An interesting article I came across today discussed a new “guidance” of the Equal Employment Opportunity Commision (EEOC) regarding the acquiring of background checks by employers. The “Enforcement Guidance on the Consideration of Arrest and Conviction Records in Employment Decisions under Title VII of the Civil Right Act of 1964” would make things considerably more difficult for employers to make a decision to hire someone. It seems that where once obtaining criminal background checks on new hires was standard procedure and expected now, this decision will be made more carefully.
Employers will have to decide between obtaining criminal background checks or, supposedly violating this enforcement “guidance” by the EEOC. In addition, they will have to decide between obtaining background checks and the possible consequences of violent, or you name it, behavior from employees after they’re hired. As the article mentioned, and if one stops to think about it even for two-seconds, this new “guidance” could put other people at risk. People who would have otherwise not been hired due to their criminal past being discovered, (and I’m talking serious criminal pasts here, not those who really deserve a second chance) would be hired and you have the potential for violent situations further down the road; or sooner.

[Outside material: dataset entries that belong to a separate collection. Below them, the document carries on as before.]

(* ===== verification/ProcCalls.v ===== *)
(** * Process system calls (kernel/src/kernel/sys/syscall.rs)

    Module [proc_calls] translates the system calls that work on the running
    task: process creation and waiting, the heap and anonymous mappings, process
    groups, signals, blocking receive and program replacement.

    A call either returns a value to the program ([Return]) or leaves user mode
    with a code for [tick] ([Leave]); a page fault or overflow in the kernel is
    [Panic].  Pointers given by the program are dereferenced with its own page
    table loaded. *)

From stdpp Require Import base list gmap strings list_numbers.
From Stdlib Require Import ZArith Lia.
From S2P Require Import Prelude IpcPipe IpcMsgq FdTable FdPipes Shm Env ElfLoader Task Argv Sched.

Local Open Scope Z_scope.

Module proc_calls.
Import fdtable task sched.

Inductive sysret := Return (v : Z) | Leave (code : Z).

Section Calls.
Context {W : Type} `{UserSpace W} `{ProcMemory W}.
Implicit Types (k : Kst (W := W)).

Definition cur (k : Kst (W := W)) : outcome Task := idx (tasks k) (current_task_idx k).
Definition upd_cur (f : Task -> Task) (k : Kst (W := W)) : Kst := upd (current_task_idx k) f k.

(** [n] bytes at a program's address; an unmapped byte faults. *)
Fixpoint peek_bytes (w : W) (c a : Z) (n : nat) : outcome (list Z) :=
  match n with
  | O => Ret []
  | S n' =>
      match us_peek w c a with
      | Some b => let! bs := peek_bytes w c (a + 1) n' in Ret (b :: bs)
      | None => Panic
      end
  end.
Definition read_u64 (k : Kst (W := W)) (c a : Z) : outcome Z :=
  let! bs := peek_bytes (um k) c a 8 in Ret (le_decode bs).
Definition write_bytes (c a : Z) (bs : list Z) (k : Kst (W := W)) : outcome Kst := mem_do (us_copy c a bs) k.

Definition USER_SPACE_START : Z := 0x1000.
Definition KERNEL_SPACE_BASE : Z := 0xFFFF800000000000.

(* @src sys/syscall_core.rs 922-928 validate_user_range *)
Definition validate_user_range (a len : Z) : bool :=
  if len =? 0 then true
  else if a <? USER_SPACE_START then false
  else if u64_max <? a + (len - 1) then false
  else a + (len - 1) <? KERNEL_SPACE_BASE.

(** ** Processes *)

(* @src sys/syscall.rs 105-111 current_pid *)
Definition current_pid (k : Kst (W := W)) : outcome Z := let! t := cur k in Ret (pid t).

(* @src sys/syscall.rs 122-142 fork_child *)
Definition fork_child (k : Kst (W := W)) : outcome (Z * Kst) :=
  match syscall_ctx k with
  | None => Ret (-1, k)
  | Some c =>
      match fork_task (current_task_idx k) (with_rax c 0) k with
      | Ret (Ok p, k') => Ret (p, k')
      | Ret (Err _, k') => Ret (-4, k')
      | Panic => Panic
      end
  end.

(* @src sys/syscall.rs 144-176 waitpid_impl *)
Definition waitpid_impl (p : Z) (k : Kst (W := W)) : outcome (sysret * Kst) :=
  let target := wrap 8 p in
  let! me := cur k in
  match position (fun t => (pid t =? target) && (parent_pid t =? pid me)) (tasks k) with
  | None => Ret (Return (-3), k)
  | Some i =>
      let! t := idx (tasks k) i in
      match state t with
      | Dead code =>
          Ret (Return code, upd i (fun t => set_parent_pid (set_pid (set_state t Empty) 0) 0) k)
      | _ =>
          match syscall_ctx k with
          | None => Ret (Return (-6), k)
          | Some c =>
              let (code, k) := wait_for_pid (current_task_idx k) target c (set_syscall_ctx k None) in
              Ret (Leave code, k)
          end
      end
  end.

(* @src sys/syscall.rs 285-288 kill_pid_sig *)
Definition kill_pid_sig (p signum : Z) (k : Kst (W := W)) : Z * Kst :=
  let (ok, ts) := send_signal (wrap 8 p) signum (tasks k) in
  (if ok : bool then 0 else -3, set_tasks k ts).

(** A second argument of [0] means SIGKILL. *)
(* @src sys/syscall_core.rs 1538-1543 sys_kill *)
Definition sys_kill (p signum : Z) (k : Kst (W := W)) : Z * Kst :=
  kill_pid_sig p (wrap 8 (if signum =? 0 then 9 else signum)) k.

(* @src sys/syscall.rs 290-296 getppid_impl *)
Definition getppid_impl (k : Kst (W := W)) : outcome Z := let! t := cur k in Ret (parent_pid t).

(* @src sys/syscall.rs 298-317 getpgid_impl *)
Definition getpgid_impl (p : Z) (k : Kst (W := W)) : outcome Z :=
  let target := if p =? 0 then current_task_idx k
                else default (current_task_idx k) (position (fun t => pid t =? wrap 8 p) (tasks k)) in
  let! t := idx (tasks k) target in
  Ret (if pgid t =? 0 then pid t else pgid t).

(* @src sys/syscall.rs 336-338 getpgrp_impl *)
Definition getpgrp_impl (k : Kst (W := W)) : outcome Z := getpgid_impl 0 k.

(* @src sys/syscall.rs 319-334 setpgid_impl *)
Definition setpgid_impl (p g : Z) (k : Kst (W := W)) : outcome (Z * Kst) :=
  let! me := cur k in
  let target := if p =? 0 then pid me else p in
  let new_pgid := wrap 8 (if g =? 0 then target else g) in
  match position (fun t => pid t =? wrap 8 target) (tasks k) with
  | Some i => Ret (0, upd i (fun t => set_pgid t new_pgid) k)
  | None => Ret (-3, k)
  end.

(** [ms.saturating_mul(TIMER_HZ) / 1000] ticks from [now], then
    [sleep_until_tick]; without a saved context the kernel busy-waits. *)
(* @src sys/syscall_core.rs 1448-1453 sys_sleep *)
Definition sleep_target (now ms : Z) : Z := sat_add u64_max now (Z.min u64_max (ms * 100) / 1000).
(* @src sys/syscall.rs 58-77 sleep_until_tick *)
Definition sleep_until_tick (target : Z) (k : Kst (W := W)) : sysret * Kst :=
  match syscall_ctx k with
  | Some c =>
      let k := set_syscall_ctx k None in
      if has_task (tasks k) then let (code, k) := sleep_task target c k in (Leave code, k)
      else (Return 0, k)
  | None => (Return 0, k)
  end.

(** ** Memory *)

Definition USER_HEAP_BASE : Z := 0x1000000.
Definition USER_MMAP_BASE : Z := 0x8000000.

(** [(a + PAGE_SIZE - 1) & !(PAGE_SIZE - 1)] *)
Definition page_up (a : Z) : outcome Z := let! x := cadd u64_max a 4096 in Ret (Z.ldiff (x - 1) 4095).
(** [(len + PAGE_SIZE - 1) / PAGE_SIZE] *)
Definition pages_of (len : Z) : outcome Z := let! x := cadd u64_max len 4096 in Ret ((x - 1) / 4096).

(* @src sys/syscall.rs 178-216 brk_program *)
Definition brk_program (new_end : Z) (k : Kst (W := W)) : outcome (Z * Kst) :=
  let! t := cur k in
  let cur_end := if heap_end t =? 0 then USER_HEAP_BASE else heap_end t in
  if new_end =? 0 then Ret (swrap 64 cur_end, k)
  else if (new_end <? USER_HEAP_BASE) || (new_end <=? cur_end) then Ret (swrap 64 cur_end, k)
  else
    let! first_page := page_up cur_end in
    let! last_page := page_up new_end in
    let grown k := (swrap 64 new_end, upd_cur (fun t => set_heap_end t new_end) k) in
    if first_page <? last_page then
      match on_mem (pm_map (cr3 t) first_page ((last_page - first_page) / 4096) true false) k with
      | Ret (Ok _, k) => Ret (grown k)
      | Ret (Err _, k) => Ret (-4, k)
      | Panic => Panic
      end
    else Ret (grown k).

(* @src sys/syscall.rs 218-254 mmap_anon *)
Definition mmap_anon (len : Z) (k : Kst (W := W)) : outcome (Z * Kst) :=
  if len =? 0 then Ret (-22, k)
  else
    let! t := cur k in
    let base := if mmap_end t =? 0 then USER_MMAP_BASE else mmap_end t in
    let! n := pages_of len in
    match on_mem (pm_map (cr3 t) base n true false) k with
    | Ret (Ok _, k) =>
        let! sz := cmul u64_max n 4096 in
        let! new_end := cadd u64_max base sz in
        let k := upd_cur (fun t => set_mmap_end t new_end) k in
        let! k := (if (mmap_nregions t <? MAX_MMAP_REGIONS)%nat then
                     let! rs := set_idx (mmap_regions t) (mmap_nregions t) (mkRegion base (wrap 32 n)) in
                     Ret (upd_cur (fun t => set_mmap_nregions (set_mmap_regions t rs) (mmap_nregions t + 1)) k)
                   else Ret k) in
        Ret (swrap 64 base, k)
    | Ret (Err _, k) => Ret (-12, k)
    | Panic => Panic
    end.

(** The swap-remove of the region that starts at [addr]. *)
(* @src sys/syscall.rs 270-281 munmap_impl (regions) *)
Definition forget_region (addr : Z) (t : Task) : outcome Task :=
  let! tracked := slice (mmap_regions t) 0 (mmap_nregions t) in
  match position (fun r => virt r =? addr) tracked with
  | None => Ret t
  | Some i =>
      let! last := idx (mmap_regions t) (mmap_nregions t - 1) in
      let! rs := set_idx (mmap_regions t) i last in
      let! rs := set_idx rs (mmap_nregions t - 1) no_region in
      Ret (set_mmap_nregions (set_mmap_regions t rs) (mmap_nregions t - 1))
  end.

(* @src sys/syscall.rs 256-283 munmap_impl *)
Definition munmap_impl (addr len : Z) (k : Kst (W := W)) : outcome (Z * Kst) :=
  if len =? 0 then Ret (-22, k)
  else
    let! t := cur k in
    let! n := pages_of len in
    let! k := mem_do (pm_unmap (cr3 t) addr n) k in
    let! t := forget_region addr t in
    Ret (0, upd_cur (fun _ => t) k).

(** ** Signals *)

(* @src sys/syscall.rs 1252-1268 sigaction_impl *)
Definition sigaction_impl (signum handler old_ptr : Z) (k : Kst (W := W)) : outcome (Z * Kst) :=
  if (signum =? 0) || (Z.of_nat NSIG <=? signum) then Ret (-22, k)
  else
    let! t := cur k in
    let! prev := idx (signal_handlers t) (Z.to_nat signum) in
    let set k := upd_cur (fun t => set_signal_handlers t (<[Z.to_nat signum := handler]> (signal_handlers t))) k in
    if old_ptr =? 0 then Ret (0, set k)
    else if validate_user_range old_ptr 8 then
      let! k := write_bytes (cr3 t) old_ptr (le_encode 8 prev) k in Ret (0, set k)
    else Ret (-14, k).

(** The frame read back from the user stack. *)
Definition frame_of_words (w : list Z) : SignalFrame :=
  let g i := default 0 (w !! i) in
  mkFrame (g 0%nat) (g 1%nat) (g 2%nat) (g 3%nat) (g 4%nat) (g 5%nat) (g 6%nat) (g 7%nat) (g 8%nat)
          (g 9%nat) (g 10%nat) (g 11%nat) (g 12%nat) (g 13%nat) (g 14%nat) (g 15%nat) (g 16%nat).
Fixpoint read_words (k : Kst (W := W)) (c a : Z) (n : nat) : outcome (list Z) :=
  match n with
  | O => Ret []
  | S n' => let! x := read_u64 k c a in let! xs := read_words k c (a + 8) n' in Ret (x :: xs)
  end.

Definition restore (c : TaskContext) (f : SignalFrame) (sp : Z) : TaskContext :=
  mkCtx (f_r15 f) (f_r14 f) (f_r13 f) (f_r12 f) (f_r11 f) (f_r10 f) (f_r9 f) (f_r8 f) (f_rdi f) (f_rsi f)
        (f_rbp f) (f_rdx f) (f_rcx f) (f_rbx f) (f_rax f) (f_rip f) (cs c) (f_rflags f) sp (ss c).

(* @src sys/syscall.rs 1270-1330 sigreturn_impl *)
Definition sigreturn_impl (k : Kst (W := W)) : outcome (Z * Kst) :=
  let! t := cur k in
  let! ws := read_words k (cr3 t) (rsp (ctx t)) 17 in
  let! sp := cadd u64_max (rsp (ctx t)) FRAME_SIZE in
  let! sp := cadd u64_max sp 8 in
  let t := set_ctx t (restore (ctx t) (frame_of_words ws) sp) in
  let t := if in_sigsuspend t then set_signal_mask (set_in_sigsuspend t false) (saved_signal_mask t) else t in
  Ret (0, upd_cur (fun _ => t) k).

(** The masks that cannot hold SIGKILL or SIGSTOP. *)
Definition unkillable : Z := Z.lor (bit (SIGKILL - 1)) (bit (SIGSTOP - 1)).

(** Neither pointer is checked against the user range. *)
(* @src sys/syscall.rs 1332-1361 sigprocmask_impl *)
Definition sigprocmask_impl (how set_ptr old_ptr : Z) (k : Kst (W := W)) : outcome (Z * Kst) :=
  let! t := cur k in
  let! k := (if old_ptr =? 0 then Ret k
             else write_bytes (cr3 t) old_ptr (le_encode 8 (signal_mask t)) k) in
  if set_ptr =? 0 then Ret (0, k)
  else
    let! raw := read_u64 k (cr3 t) set_ptr in
    let new_mask := Z.ldiff (wrap 32 raw) unkillable in
    let set m := Ret (0, upd_cur (fun t => set_signal_mask t (m (signal_mask t))) k) in
    if how =? 0 then set (fun m => Z.lor m new_mask)
    else if how =? 1 then set (fun m => Z.ldiff m new_mask)
    else if how =? 2 then set (fun _ => new_mask)
    else Ret (-22, k).

(* @src sys/syscall.rs 1363-1386 alarm_impl *)
Definition alarm_impl (now seconds : Z) (k : Kst (W := W)) : outcome (Z * Kst) :=
  let! t := cur k in
  let remaining := if now <? alarm_deadline t then (alarm_deadline t - now) / 100 else 0 in
  let! deadline := if seconds =? 0 then Ret 0 else cadd u64_max now (seconds * 100) in
  Ret (remaining, upd_cur (fun t => set_alarm_deadline t deadline) k).

(* @src sys/syscall.rs 1388-1400 sigpending_impl *)
Definition sigpending_impl (set_ptr : Z) (k : Kst (W := W)) : outcome (Z * Kst) :=
  if set_ptr =? 0 then Ret (-14, k)
  else
    let! t := cur k in
    let! k := write_bytes (cr3 t) set_ptr (le_encode 8 (Z.land (pending_signals t) (signal_mask t))) k in
    Ret (0, k).

(** The task is marked asleep, but the call returns to it at once. *)
(* @src sys/syscall.rs 1402-1427 sigsuspend_impl *)
Definition sigsuspend_impl (mask_ptr : Z) (k : Kst (W := W)) : outcome (Z * Kst) :=
  let! t := cur k in
  let! raw := if mask_ptr =? 0 then Ret 0 else read_u64 k (cr3 t) mask_ptr in
  let effective := Z.ldiff (wrap 32 raw) unkillable in
  Ret (-4, upd_cur (fun t => set_state (set_signal_mask (set_in_sigsuspend
         (set_saved_signal_mask t (signal_mask t)) true) effective) (Sleeping (u64_max / 2))) k).

(** ** Messages *)

(* @src sys/syscall.rs 1506-1515 msgrcv *)
Definition msgrcv (id msg_out_ptr : Z) (k : Kst (W := W)) : outcome (Z * Kst) :=
  let! t := cur k in
  let! (res, msg, qs) := ipc.msgrcv (queues k) id ipc.empty in
  let k := set_queues k qs in
  if res =? 0 then let! k := write_bytes (cr3 t) msg_out_ptr (message_bytes msg) k in Ret (res, k)
  else Ret (res, k).

(* @src sys/syscall.rs 1524-1545 msgrcv_wait *)
Definition msgrcv_wait (id msg_out_ptr : Z) (k : Kst (W := W)) : outcome (sysret * Kst) :=
  let! t := cur k in
  let! (res, msg, qs) := ipc.msgrcv (queues k) id ipc.empty in
  let k := set_queues k qs in
  if res =? 0 then let! k := write_bytes (cr3 t) msg_out_ptr (message_bytes msg) k in Ret (Return 0, k)
  else
    match syscall_ctx k with
    | Some c => let (code, k) := wait_for_msg id msg_out_ptr c (set_syscall_ctx k None) in Ret (Leave code, k)
    | None => Ret (Return (-11), k)
    end.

The Heritage Foundation, which breaks down the memorandum, states that this new “guidance” will actually “make it more difficult for racial and ethnic minorities to obtain employment.” The thinking here, I think, is that the EEOC assumes that more Hispanics and African-Americans are arrested and convicted than whites and thus this request for a criminal background check affects them in their search for a job. Furthermore, this is a violation of their civil rights in Title VII. If employers are thinking this, and they can’t request a criminal background check, I see the reasoning that they might just simply not hire Hispanics and African-Americans.
This new guidance just seems to make things a lot more complicated. Do you really think that such a “guidance” is necessary?